THE TASK:
From the entries that follow, copy exactly the lines beginning at the line holding "building them, the" and continuing through the line holding "Definition rel : Type".

____

(* ===== verification/RegexSpec.v ===== *)
(** * Regular expressions: syntax and meaning

    The syntax trees that the one-pass parser of [lib/re.py] compiles without
    building them, the program it makes of each ([comp], with the functions of
    [RegexProgram]), and what a tree means, independently of any machine.

    A tree relates the states (position and captures) before and after it, and
    the choices made on the way: [false] is the alternative tried first.  The
    engine's rule is that the match whose choices come first wins: [least].
    A star here, as in the program, may go round without moving. *)

From S2P Require Import Prelude RawList Bits Utf8 RegexProgram RegexMatcher.

Definition State : Type := nat * Captures.

(** States before and after, and the choices in between. *)
Definition rel : Type := State -> list bool -> State -> Prop.

(** ** The order of choices *)

Inductive before : list bool -> list bool -> Prop :=
| before_here c c' : before (false :: c) (true :: c')
| before_next b c c' : before c c' -> before (b :: c) (b :: c').

Definition least (R : rel) (x : State) (c : list bool) (y : State) : Prop :=
  R x c y /\ forall c' y', R x c' y' -> (c' = c /\ y' = y) \/ before c c'.

Lemma before_app_l c c1 c2 : before c1 c2 -> before (c ++ c1) (c ++ c2).
Proof. intros H. induction c; simpl; [done|by constructor]. Qed.

Lemma before_app_r c1 c2 d1 d2 : before c1 c2 -> before (c1 ++ d1) (c2 ++ d2).
Proof. induction 1; simpl; by constructor. Qed.

Lemma before_asym c c' : before c c' -> before c' c -> False.
Proof. induction 1; intros H'; inversion H'; auto. Qed.

Lemma before_irrefl c : ~ before c c.
Proof. intros H. by eapply before_asym. Qed.

Lemma least_unique R x c y c' y' : least R x c y -> least R x c' y' -> c = c' /\ y = y'.
Proof.
  intros [H1 H2] [H1' H2']. destruct (H2 _ _ H1') as [[-> ->]|Hb]; [done|].
  destruct (H2' _ _ H1) as [[-> ->]|Hb']; [done|]. by destruct (before_asym _ _ Hb Hb').
Qed.

(** ** Relations of the constructs *)

Definition eps_rel : rel := fun x c y => c = [] /\ y = x.

Definition seq_rel (R1 R2 : rel) : rel := fun x c z =>
  exists c1 y c2, c = c1 ++ c2 /\ R1 x c1 y /\ R2 y c2 z.

Definition alt_rel (R1 R2 : rel) : rel := fun x c y =>
  exists c', (c = false :: c' /\ R1 x c' y) \/ (c = true :: c' /\ R2 x c' y).

(** A greedy repetition tries to go on first, a lazy one to leave. *)
Inductive star_rel (greedy : bool) (R : rel) : rel :=
| star_stop x : star_rel greedy R x [greedy] x
| star_more x c1 y c2 z :
    R x c1 y -> star_rel greedy R y c2 z -> star_rel greedy R x (negb greedy :: c1 ++ c2) z.

Definition opt_rel (greedy : bool) (R : rel) : rel := fun x c y =>
  (c = [greedy] /\ y = x) \/ exists c', c = negb greedy :: c' /\ R x c' y.

(** [P], then [n] times [R]. *)
Definition then_times (n : nat) (R P : rel) : rel := Nat.iter n (fun P => seq_rel P R) P.

Definition save_rel (slot : nat) : rel := fun x c y =>
  c = [] /\ exists s, save_slot slot x.1 x.2 = Ok s /\ y = (x.1, s).

(** The assertion that [R] matches, or not, at [start]: it moves nowhere, and
    a positive one keeps the captures of the first match. *)
Definition look_rel (negate : bool) (R : rel) (start : nat) : rel := fun x c y =>
  c = [] /\
  if negate then (forall c' z, ~ R (start, x.2) c' z) /\ y = x
  else exists c' z, least R (start, x.2) c' z /\ y = (x.1, z.2).

Definition behind_rel (negate : bool) (width : nat) (R : rel) : rel := fun x c y =>
  if x.1 <? width then c = [] /\ negate = true /\ y = x
  else look_rel negate R (x.1 - width) x c y.

(** ** Syntax *)

Inductive Quant :=
| QStar
| QPlus
| QOptional
| QRange (m n : nat)
| QAtLeast (m : nat).

(** [RTest] holds an operation that tests the text at the position. *)
Inductive Re :=
| REmpty
| RTest (op : Op)
| RCat (r1 r2 : Re)
| RAlt (r1 r2 : Re)
| RQuant (q : Quant) (greedy : bool) (r : Re)
| RGroup (number : nat) (r : Re)
| RLookahead (negate : bool) (r : Re)
| RLookbehind (negate : bool) (width : nat) (r : Re).

Definition comp_quant (q : Quant) (greedy : bool) (atom : list Op) : list Op :=
  match q with
  | QStar => if greedy then quantify_star atom else quantify_star_lazy atom
  | QPlus => if greedy then quantify_plus atom else quantify_plus_lazy atom
  | QOptional => if greedy then quantify_optional atom else quantify_optional_lazy atom
  | QRange m n => if greedy then quantify_range atom m n false else quantify_range_lazy atom m n false
  | QAtLeast m => if greedy then quantify_range atom m 0 true else quantify_range_lazy atom m 0 true
  end.

(** The body of an assertion, ready to run. *)
Definition sub_program (inner : list Op) : list Op :=
  append_fragment (append_fragment [] inner) (single_op_fragment MATCH).

Fixpoint comp (r : Re) : list Op :=
  match r with
  | REmpty => []
  | RTest op => single_op_fragment op
  | RCat r1 r2 => append_fragment (comp r1) (comp r2)
  | RAlt r1 r2 => alt2 (comp r1) (comp r2)
  | RQuant q greedy r => comp_quant q greedy (comp r)
  | RGroup n r =>
      append_fragment
        (append_fragment (append_fragment [] (single_op_fragment (SAVE (2 * n)))) (comp r))
        (single_op_fragment (SAVE (2 * n + 1)))
  | RLookahead negate r => single_op_fragment (LOOKAHEAD negate (sub_program (comp r)))
  | RLookbehind negate width r => single_op_fragment (LOOKBEHIND negate width (sub_program (comp r)))
  end.

(** ** Meaning *)

Definition quant_rel (q : Quant) (greedy : bool) (R : rel) : rel :=
  match q with
  | QStar => star_rel greedy R
  | QPlus => seq_rel R (star_rel greedy R)
  | QOptional => opt_rel greedy R
  | QRange m n => then_times (n - m) (opt_rel greedy R) (then_times m R eps_rel)
  | QAtLeast m => seq_rel (then_times m R eps_rel) (star_rel greedy R)
  end.

Definition is_test (op : Op) : bool :=
  match op with
  | CHAR _ | ANY | IN _ | BOL | EOL | WORDB | NWORDB | BACKREF _ => true
  | _ => false
  end.

Section sem.
Variables (classes : list CharClass) (data : list Z) (text_len : nat) (byte_mode : bool) (flags : Z).

Definition test_rel (op : Op) : rel := fun x c y =>
  c = [] /\
  exists sp, test_op classes data text_len byte_mode flags op x.1 x.2 = Ok (Some sp) /\ y = (sp, x.2).

Fixpoint sem (r : Re) : rel :=
  match r with
  | REmpty => eps_rel
  | RTest op => test_rel op
  | RCat r1 r2 => seq_rel (sem r1) (sem r2)
  | RAlt r1 r2 => alt_rel (sem r1) (sem r2)
  | RQuant q greedy r => quant_rel q greedy (sem r)
  | RGroup n r => seq_rel (seq_rel (save_rel (2 * n)) (sem r)) (save_rel (2 * n + 1))
  | RLookahead negate r => fun x => look_rel negate (sem r) x.1 x
  | RLookbehind negate width r => behind_rel negate width (sem r)
  end.

End sem.

(** ** Trees that are well formed *)

(** In trees the parser makes, a group is not inside one of its number, a
    class index is one of the [n_classes], and a back reference names a group
    of the pattern.  [closed_refs] adds that no back reference is inside the
    group it names, which the parser does not check. *)
Fixpoint wf (n_classes n_slots : nat) (open : list nat) (r : Re) : Prop :=
  match r with
  | REmpty => True
  | RTest op =>
      is_test op = true /\
      match op with
      | IN i => i < n_classes
      | BACKREF g => 0 < g /\ 2 * g + 1 < n_slots
      | _ => True
      end
  | RCat r1 r2 | RAlt r1 r2 => wf n_classes n_slots open r1 /\ wf n_classes n_slots open r2
  | RGroup g r => g ∉ open /\ 2 * g + 1 < n_slots /\ wf n_classes n_slots (g :: open) r
  | RQuant _ _ r | RLookahead _ r | RLookbehind _ _ r => wf n_classes n_slots open r
  end.

Fixpoint closed_refs (open : list nat) (r : Re) : bool :=
  match r with
  | REmpty => true
  | RTest op => match op with BACKREF g => negb (existsb (Nat.eqb g) open) | _ => true end
  | RCat r1 r2 | RAlt r1 r2 => closed_refs open r1 && closed_refs open r2
  | RGroup g r => closed_refs (g :: open) r
  | RQuant _ _ r | RLookahead _ r | RLookbehind _ _ r => closed_refs open r
  end.

(** Has an assertion about what comes before. *)
Fixpoint looks_behind (r : Re) : bool :=
  match r with
  | REmpty | RTest _ => false
  | RCat r1 r2 | RAlt r1 r2 => looks_behind r1 || looks_behind r2
  | RQuant _ _ r | RGroup _ r | RLookahead _ r => looks_behind r
  | RLookbehind _ _ r => true
  end.

(** May match without moving. *)
Fixpoint can_be_empty (r : Re) : bool :=
  match r with
  | RTest (CHAR _) | RTest ANY | RTest (IN _) => false
  | REmpty | RTest _ | RLookahead _ _ | RLookbehind _ _ _ => true
  | RCat r1 r2 => can_be_empty r1 && can_be_empty r2
  | RAlt r1 r2 => can_be_empty r1 || can_be_empty r2
  | RGroup _ r => can_be_empty r
  | RQuant q _ r =>
      match q with
      | QStar | QOptional => true
      | QPlus => can_be_empty r
      | QRange m _ | QAtLeast m => (m =? 0) || can_be_empty r
      end
  end.

(** No unbounded repetition of something that may be empty. *)
Fixpoint progressing (r : Re) : bool :=
  match r with
  | REmpty | RTest _ => true
  | RCat r1 r2 | RAlt r1 r2 => progressing r1 && progressing r2
  | RGroup _ r | RLookahead _ r | RLookbehind _ _ r => progressing r
  | RQuant q _ r =>
      progressing r &&
      match q with
      | QStar | QPlus | QAtLeast _ => negb (can_be_empty r)
      | QOptional | QRange _ _ => true
      end
  end.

____

FINAL ANSWER:
    building them, the program it makes of each ([comp], with the functions of
    [RegexProgram]), and what a tree means, independently of any machine.

    A tree relates the states (position and captures) before and after it, and
    the choices made on the way: [false] is the alternative tried first.  The
    engine's rule is that the match whose choices come first wins: [least].
    A star here, as in the program, may go round without moving. *)

From S2P Require Import Prelude RawList Bits Utf8 RegexProgram RegexMatcher.

Definition State : Type := nat * Captures.

(** States before and after, and the choices in between. *)
Definition rel : Type := State -> list bool -> State -> Prop.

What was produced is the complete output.